Après avoir souligné d'emblée que: "La capacité de la Dinum à piloter une politique interministérielle a été altérée par des changements de direction fréquents depuis 2018 et des orientations stratégiques variées " et donc.. à " une stratégie numérique trop instable et une adhésion interministérielle limitée, malgré un besoin de continuité et de cohérence pour faire face à des enjeux majeurs",... .la Cour formule nombre d'observations pour le moins vivement critiques, parmi lesquelles le fait que :
-L’assise budgétaire complexe et la gestion éclatée des ressources humaines de la Dinum peuvent entraver l’efficacité de son pilotage interministériel
-sur la promotion de la donnée publique et le réseau interministériel de l’État : les missions historiques sont globalement assumées avec des résultats contrastés et qui nécessitent une vigilance accrue
- sur la conduite de l’innovation des services et prestations numériques et le suivi des grands projets numériques : une légitimité interministérielle est en partie acquise...mais qui reste à consolider
- et s'agissant des produits numériques interministériels : une ambition forte, dont l’impact devra être évalué de façon rigoureuse dans un contexte de faible adhésion des utilisateurs
Pour conclure que:
"Le besoin d’une stratégie numérique de l’État et d’une direction chargée de son pilotage ne fait aujourd’hui aucun doute. Toutefois la légitimité d’une direction transversale, responsable de la mise en œuvre d’orientations stratégiques valables pour l’ensemble de l’Etat, reste à consolider. Ce sera l’enjeu de la validation des feuilles de route ministérielles dans les prochains mois.
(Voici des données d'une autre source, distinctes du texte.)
(** C4: a raw pattern match is accepted by [extract_all_tags] exactly when
    it passes the shape heuristic and is not excluded, that is, matched as a
    whole by no exclusion rule; no excluded string is ever returned, and
    ["ST0008"], ["NOTE 1"] and ["P1011-1"] are excluded strings. *)
Theorem accepted_iff_shape_and_not_excluded :
  (forall (deduplicate : bool) (self : TagExtractor) (m : string),
     m ∈ raw_matches (text self) ->
     (m ∈ tags (extract_all_tags deduplicate self).2
      <-> shape_heuristic m /\ ~ excluded m)) /\
  (forall (deduplicate : bool) (self : TagExtractor) (tag : string),
     excluded tag -> tag ∉ (extract_all_tags deduplicate self).1) /\
  excluded "ST0008" /\ excluded "NOTE 1" /\ excluded "P1011-1".
Proof.
  split; [|split].
  - intros d self m Hraw. rewrite extract_all_tags_state. cbn [tags].
    rewrite elem_of_accepted. unfold accepts.
    pose proof (raw_match_no_newline _ _ Hraw) as Hnl.
    rewrite andb_true_iff, negb_true_iff, is_likely_tag_spec. split.
    + intros (_ & Hshape & Hex). split; [exact Hshape|].
      intros He%is_excluded_complete. congruence.
    + intros (Hshape & Hex). split; [exact Hraw|]. split; [exact Hshape|].
      destruct (is_excluded m) eqn:E; [|reflexivity].
      exfalso. apply Hex. now apply is_excluded_sound.
  - intros d self tag Hex Hin. apply elem_of_result, elem_of_accepted in Hin as [_ Hacc].
    unfold accepts in Hacc. apply andb_prop in Hacc as [_ Hne].
    apply is_excluded_complete in Hex. rewrite Hex in Hne. discriminate.
  - repeat split; apply is_excluded_sound; reflexivity.
Qed.

Lemma accepted_iff_shape_and_not_excluded_witness :
  "P1011"%string ∈ raw_matches (text (init "P1011-1")) /\
  ("P1011"%string ∈ tags (extract_all_tags true (init "P1011-1")).2
   <-> shape_heuristic "P1011" /\ ~ excluded "P1011").
Proof.
  assert ("P1011"%string ∈ raw_matches (text (init "P1011-1"))) as Hraw.
  { assert (raw_matches (text (init "P1011-1")) = ["P1011"%string]) as ->
      by (vm_compute; reflexivity).
    apply list_elem_of_here. }
  split; [exact Hraw|].
  exact (proj1 accepted_iff_shape_and_not_excluded true (init "P1011-1") "P1011"%string Hraw).
Defined.

(** *** The category chain *)

Lemma split_length (sep : ascii) (s : string) :
  length (split sep s) = S (count (Ascii.eqb sep) s).
Proof.
  induction s as [|a s IH]; [reflexivity|].
  cbn [split count]. rewrite (Ascii.eqb_sym sep a).
  destruct (Ascii.eqb a sep); simpl.
  - now rewrite IH.
  - destruct (split sep s); simpl in *; lia.
Qed.

Lemma instrument_rule_hyphens (tag : string) :
  instrument_rule tag = true -> 2 <= count (Ascii.eqb "-") tag.
Proof.
  unfold instrument_rule. intros [_ H]%andb_prop.
  apply Nat.leb_le in H. rewrite split_length in H. lia.
Qed.

(** A string that begins with two characters and a hyphen, and is at least
    six characters long, is no pump and no valve tag. *)
Lemma two_then_hyphen (c : ascii -> bool) (r : branch) (tag : string) :
  InLang (WordB :: Cls c 2 (Some 2) :: Cls (Ascii.eqb "-") 1 (Some 1) :: r) tag ->
  exists (a1 a2 : ascii) (m : string), tag = String a1 (String a2 (String "-" m)).
Proof.
  cbn [InLang].
  intros (b & m1 & -> & _ & Hlo & Hhi & b2 & m2 & -> & Hall & Hlo2 & Hhi2 & _).
  simpl in Hhi, Hhi2.
  destruct b as [|a1 [|a2 [|a3 b]]]; simpl in Hlo, Hhi; try lia.
  destruct b2 as [|h [|h' b2]]; simpl in Hlo2, Hhi2; try lia.
  cbn [all] in Hall. rewrite andb_true_r in Hall. apply Ascii.eqb_eq in Hall. subst h.
  exists a1, a2, m2. reflexivity.
Qed.

Lemma hyphen_third_not_pump_or_valve (a1 a2 : ascii) (m : string) :
  6 <= String.length (String a1 (String a2 (String "-" m))) ->
  pump_rule (String a1 (String a2 (String "-" m))) = false /\
  valve_rule (String a1 (String a2 (String "-" m))) = false.
Proof.
  intros Hlen. unfold pump_rule, valve_rule, startswith. split.
  - apply orb_false_intro.
    + destruct (String.prefix "STORM_P" _) eqn:E; [|reflexivity].
      apply prefix_correct in E. simpl in E. discriminate.
    + apply andb_false_intro2. apply Nat.eqb_neq. lia.
  - destruct (String.prefix "VLV" _) eqn:E; [|reflexivity].
    apply prefix_correct in E. simpl in E. discriminate.
Qed.

(** An accepted tag with two hyphens comes from the instrument pattern, and
    no rule before the Instrument rule applies to it. *)
Lemma raw_instrument_not_pump_or_valve (txt tag : string) :
  tag ∈ raw_matches txt -> instrument_rule tag = true ->
  pump_rule tag = false /\ valve_rule tag = false.
Proof.
  intros (entry & b & He & Hb & Hl)%raw_match_in_lang Hi%instrument_rule_hyphens.
  unfold COMPILED_PATTERNS in He.
  repeat (apply elem_of_cons in He as [->|He]); [..|now apply elem_of_nil in He];
    cbn [snd] in Hb;
    (apply elem_of_cons in Hb as [->|Hb]; [|now apply elem_of_nil in Hb]).
  - pose proof (in_lang_bound_char "-" _ _ 1 Hl eq_refl). lia.
  - pose proof (in_lang_bound_char "-" _ _ 0 Hl eq_refl). lia.
  - pose proof (in_lang_bound_char "-" _ _ 0 Hl eq_refl). lia.
  - pose proof (in_lang_bound_char "-" _ _ 0 Hl eq_refl). lia.
  - pose proof (in_lang_min_length _ _ Hl) as Hlen.
    destruct (two_then_hyphen _ _ _ Hl) as (a1 & a2 & m & ->).
    apply hyphen_third_not_pump_or_valve.
    change (min_length _) with 13 in Hlen. lia.
  - pose proof (in_lang_bound_char "-" _ _ 0 Hl eq_refl). lia.
  - pose proof (in_lang_bound_char "-" _ _ 0 Hl eq_refl). lia.
Qed.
Pour ce faire, la stabilité des orientations et l’écoute des ministères, au plus près de leurs besoins, sont indispensables pour asseoir le pilotage de la transformation numérique de l’État.
La posture initiale, où la Dinum a souhaité « faire contre » les ministères pour leur prouver qu’il fallait évoluer, a fait long feu.
La Dinum doit désormais faire évoluer la gouvernance publique du numérique vers une plus grande interministérialité, ce qui nécessite de conforter son assise institutionnelle, tout en conservant pour ses missions « socles » les plus importantes un rôle central."
Les recommandations proposées par la Cour des Comptes:
- Renforcer l’assise interministérielle de la Dinum, en cohérence avec son rôle de secrétariat du comité interministériel de pilotage du numérique et des données.
-Rattacher les actions portées par l’Innovation et transformation numériques au programme Coordination du travail gouvernemental.
-Créer une instance, présidée par la directrice interministérielle du numérique et réunissant les ministères, pour suivre les chantiers liés à la filière RH du numérique.
-Formaliser d’ici 2025 un plan de continuité d’activité et un plan de reprise d’activité pour le réseau interministériel de l’État.
- Formaliser et réaliser le suivi de la feuille de route pluriannuelle du réseau interministériel de l’État avec des objectifs et jalons actualisés en lien avec les ministères.
- Donner systématiquement à un représentant de l’incubateur de la Dinum une voix délibérante aux comités d’investissement des start-ups d’État.
- Publier pour chaque start-up d’État les objectifs associés aux indicateurs d’impact, leur taux d’atteinte ainsi que leur budget et actualiser ces données régulièrement.
-: Doter la Dinum, en lien avec la direction du budget, d’un pouvoir de veto budgétaire sur les projets faisant l’objet d’un avis défavorable.
- Inclure les projets numériques portés par les opérateurs de l’État dans le champ de la procédure d’avis conforme de la Dinum.
- Doter les produits numériques interministériels d’un comité de pilotage donnant une voix délibérante aux ministères utilisateurs.
- Consolider les dépenses liées à la stratégie numérique de l’État et systématiser le calcul des gains budgétaires à en attendre.
- Internaliser au sein de la Dinum la responsabilité du suivi du numérique éco-responsable, lui transférer les crédits de la mission interministérielle pour le numérique éco-responsable.
- Accompagner les ministères dans l’évaluation et la résorption de leurs dettes techniques.